Biden’s campaign aides are frightened that Sanders will decide to torch their candidate. They’ve been stressing about how to respond if he does.
Read: Joe Biden is the candidate of the resistance
Tuesday afternoon, shortly before the polls closed, I spoke with California Representative Mark Takano, who’d just announced his endorsement of Sanders. He told me he’d been ready to do it at the end of last week, after his district went overwhelmingly for Sanders in the primary, and had been waiting on the Sanders campaign to get a video produced announcing his decision.
“This contest between Senator Sanders and Vice President Biden is a good one. It’s important to have these conversations, this political discourse. We shouldn’t be in such a rush to get this done and over with right away,” he said. “We’ve seen dramatic turns happen in this campaign, in this race, and there could be dramatic turns that we don’t anticipate.”
Takano isn’t blind to the results coming in. He is aware of the attacks on Biden. But he has a different plan.
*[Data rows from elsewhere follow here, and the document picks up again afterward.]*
Lemma metrics_one_bar (ticker : string) (columns : list string)
    (raw : list (row string)) (only : row string) :
  dropna_all columns raw = [only] ->
  has_label "Volume" columns && has_label "Close" columns = true ->
  metrics ticker columns raw = Raise IndexError.
Proof.
  intros Hclean Hlabels.
  apply andb_true_iff in Hlabels. destruct Hlabels as [Hv Hc].
  rewrite (metrics_cleaned ticker columns raw [] only Hclean Hv Hc). reflexivity.
Qed.

Lemma metrics_two_bars (ticker : string) (columns : list string)
    (raw before : list (row string)) (previous latest : row string) :
  dropna_all columns raw = before ++ [previous; latest] ->
  has_label "Volume" columns && has_label "Close" columns = true ->
  metrics ticker columns raw =
    Ok (Some (mkRow ticker (latest "Close")
                (pct_change (latest "Close") (previous "Close"))
                (latest "Volume")
                (avg_vol_20d (map (fun x => x "Volume") (dropna_all columns raw)))
                (relative_volume (latest "Volume")
                   (avg_vol_20d (map (fun x => x "Volume") (dropna_all columns raw)))))).
Proof.
  intros Hclean Hlabels.
  apply andb_true_iff in Hlabels. destruct Hlabels as [Hv Hc].
  rewrite Hclean.
  replace (before ++ [previous; latest]) with ((before ++ [previous]) ++ [latest])
    in Hclean by (rewrite <- app_assoc; reflexivity).
  rewrite (metrics_cleaned ticker columns raw _ latest Hclean Hv Hc).
  rewrite <- app_assoc. change ([previous] ++ [latest]) with [previous; latest].
  rewrite map_app. simpl map at 2. rewrite iloc_previous. simpl bind.
  rewrite map_app. reflexivity.
Qed.
(** * Employee database manager: a shallow embedding of v1, v2 and v3

    The three versions of the program (flat script [v1/employee_db.py],
    layered application [v2/...], HTTP service [v3/main.py]) share one
    table [employees(id, full_name, birth_date, gender)] held in SQLite.
    This development models

    - Python [str] values as lists of Unicode code points, with the
      string methods the program calls ([lower], [capitalize], [split],
      [join]);
    - dates as (year, month, day) records with CPython's ordinal
      arithmetic, [strptime] for the format [%Y-%m-%d], [isoformat];
    - the SQLite database as a record holding the optional table (a list
      of rows in rowid order) and the index catalogue (a finite map from
      index names to indexed expressions);
    - every operation of every version as a function from database
      states to results, exceptions being values of a sum type.

    Failures of the environment (a file that cannot be opened, a full
    disk) are not modelled: a statement fails only for the reason SQLite
    has on this schema, the missing table, and, where the answer of the
    program depends on it, for a parameter that the driver cannot
    encode.  The random generators and the clock are sequences given
    from outside. *)

From Stdlib Require Import ZArith NArith List Bool Lia Ascii String DecimalString Sorted Permutation.
From stdpp Require Import base decidable option list gmap strings.
Import ListNotations.

Local Open Scope N_scope.

(** ** Python strings *)

Module PyStr.

(** A Python [str] is a sequence of Unicode code points; a lone
    surrogate is one of them. *)
Abbreviation codepoint := N (only parsing).
Abbreviation str := (list N) (only parsing).

(** An ASCII literal as a [str]. *)
Definition u (s : string) : str :=
  List.map N_of_ascii (list_ascii_of_string s).

Definition in_range (lo hi c : N) : bool := (lo <=? c) && (c <=? hi).

(** The first entry of a table for a code point. *)
Definition lookup {A} (c : N) (table : list (N * A)) : option A :=
  match List.find (fun e => fst e =? c) table with
  | Some e => Some (snd e)
  | None => None
  end.
(** The lines the loop of [monte_carlo] adds. *)
Lemma monte_carlo_loop_lines n M N (d : BallDrawer mt19937) buf out :
  uniform_contract uniform_int →
  0 ≤ M < 2 ^ 32 → 0 ≤ N ≤ 2 ^ 32 - 2 → (M = 0 → N = 0) →
  dist_a d = 0 → dist_b d = wrap32 (M - 1) →
  ∃ d' dd' new,
    monte_carlo_loop lgamma log uniform_int n M N (d, buf, out)
    = Returns (d', dd', out ++ new)
    ∧ length new = n
    ∧ Forall (λ l, line_num_balls l = M ∧ line_num_draws l = N
                   ∧ num_draws_of (line_dd l) = N
                   ∧ num_unique_of (line_dd l) ≤ M
                   ∧ calculate_log_probability lgamma log (line_dd l) M
                     = Returns (line_log_probability l)
                   ∧ (M ≤ 2 ^ 32 - 2 →
                      line_log_probability l
                      = log_probability_formula lgamma log (line_dd l) M)) new.
Proof.
  intros Hu HM HN HM0. revert d buf out.
  induction n as [|n IH]; intros d buf out Ha Hb.
  - exists d, buf, []. rewrite app_nil_r. by repeat split.
  - cbn [monte_carlo_loop].
    destruct (trial_returns lgamma log mt19937 uniform_int d buf M N Hu HM HN HM0 Ha Hb)
      as (dd & d1 & lp & Hrun & Hlp & Ha1 & Hb1).
    destruct (draw_balls_profile mt19937 uniform_int d buf N ltac:(lia))
      as (dd2 & d2 & Hrun2 & Hdd & Hlen & HNdd & _).
    rewrite Hrun in Hrun2. injection Hrun2 as <- <-.
    destruct (ref_draws_loop_spec lgamma log dd M lp Hdd ltac:(lia) Hlp)
      as (_ & _ & HU & Hval).
    rewrite Hrun. cbn [mbind outcome_bind]. rewrite Hlp. cbn [mbind outcome_bind].
    destruct (IH d1 dd (out ++ [mkReportLine M N lp dd]) Ha1 Hb1)
      as (d' & dd' & new & Hloop & Hnew & Hall).
    exists d', dd', (mkReportLine M N lp dd :: new).
    split; [|split].
    + rewrite Hloop. by rewrite <- (assoc_L (++)).
    + simpl. by rewrite Hnew.
    + constructor; [|done].
      cbn [line_num_balls line_num_draws line_dd line_log_probability].
      repeat split; try done. intros HM2. rewrite Hval.
      apply log_probability_returned_formula; [done | lia | done | done].
Qed.

(** The lines written so far are only added to. *)
Lemma monte_carlo_loop_out n M N (d : BallDrawer mt19937) buf out :
  monte_carlo_loop lgamma log uniform_int n M N (d, buf, out)
  = st ← monte_carlo_loop lgamma log uniform_int n M N (d, buf, []);
    Returns (st.1, out ++ st.2).
Proof.
  revert d buf out. induction n as [|n IH]; intros d buf out.
  - cbn [monte_carlo_loop mbind outcome_bind fst snd]. by rewrite app_nil_r.
  - cbn [monte_carlo_loop].
    destruct (draw_balls uniform_int d buf N) as [[dd d1]| |]; [|done..].
    cbn [mbind outcome_bind].
    destruct (calculate_log_probability lgamma log dd M) as [lp| |]; [|done..].
    cbn [mbind outcome_bind].
    rewrite (IH d1 dd (out ++ _)), (IH d1 dd ([] ++ _)).
    destruct (monte_carlo_loop lgamma log uniform_int n M N (d1, dd, []))
      as [[[d' dd'] new]| |]; [|done..].
    cbn [mbind outcome_bind fst snd]. by rewrite <- (assoc_L (++)).
Qed.
Lemma py_max_upper `{FloatOrder F} (a b : F) :
  is_nan a = false -> is_nan b = false ->
  fleb a (py_max a b) = true /\ fleb b (py_max a b) = true.
Proof.
  intros Ha Hb. unfold py_max. destruct (fltb a b) eqn:E.
  - split; [now apply ltb_leb | now apply leb_refl].
  - split; [now apply leb_refl | now apply leb_total].
Qed.

Lemma fold_py_max `{FloatOrder F} (l : list F) (init : F) :
  is_nan init = false ->
  Forall (fun x => is_nan x = false) l ->
  let m := fold_left py_max l init in
  m ∈ init :: l /\ Forall (fun x => fleb x m = true) (init :: l).
Proof.
  revert init. induction l as [|x l IH]; intros init Hinit Hl; cbn [fold_left].
  - split; [left | repeat constructor; now apply leb_refl].
  - apply Forall_cons_1 in Hl as [Hx Hl].
    assert (Hm : is_nan (py_max init x) = false).
    { destruct (py_max_cases init x) as [-> | ->]; assumption. }
    destruct (IH (py_max init x) Hm Hl) as [Hin Hall].
    apply Forall_cons_1 in Hall as [Hmax Hall].
    destruct (py_max_upper init x Hinit Hx) as [Hi Hxm].
    split.
    + apply elem_of_cons in Hin as [-> | Hin].
      * destruct (py_max_cases init x) as [-> | ->]; [left | right; left].
      * right; now right.
    + constructor; [eapply leb_trans; eassumption|].
      constructor; [eapply leb_trans; eassumption | exact Hall].
Qed.

Lemma Forall2_map_l {A B} (P : B -> A -> Prop) (f : A -> B) (l : list A) :
  Forall (fun x => P (f x) x) l -> Forall2 P (map f l) l.
Proof. induction 1; cbn; constructor; auto. Qed.

Lemma runs_flagged `{Float F} (settings : Settings F) (points : list (Z * bool * F * F)) r p :
  r ∈ runs settings points -> p ∈ run_points r -> p ∈ points /\ flagged p = true.
Proof.
  intros Hr Hp.
  assert (Hin : p ∈ List.filter flagged points).
  { rewrite <- (runs_concat settings). apply list_elem_of_In, in_concat.
    exists (run_points r). split; [|now apply list_elem_of_In].
    apply in_map. now apply list_elem_of_In. }
  apply list_elem_of_In, filter_In in Hin as [Hin Hf].
  split; [now apply list_elem_of_In | exact Hf].
Qed.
“There’s another way to talk about Bernie,” Takano told me. Instead of slamming Biden, talk up Sanders’s record: voting against the Defense of Marriage Act in 1996, or fighting against President Barack Obama’s proposed cuts to Social Security, or shepherding through major Veterans Affairs reforms. “This is fair game. This is not nasty dirty rhetoric. In a fair debate, if people can remind voters of the distinctions, I think people will see that Bernie does have a vision, does have core convictions and is a strong voice who can defeat Donald Trump.”
The point of the campaign going forward, Khanna told me, will be living up to its “Not me, us” slogan, even in what looks like the end stages of the race. “He cares about the policies,” Khanna told me. “He owes it to everyone who has voted for him and the millions of people and the delegates to push for these policies, and to make sure that the platform reflects that.”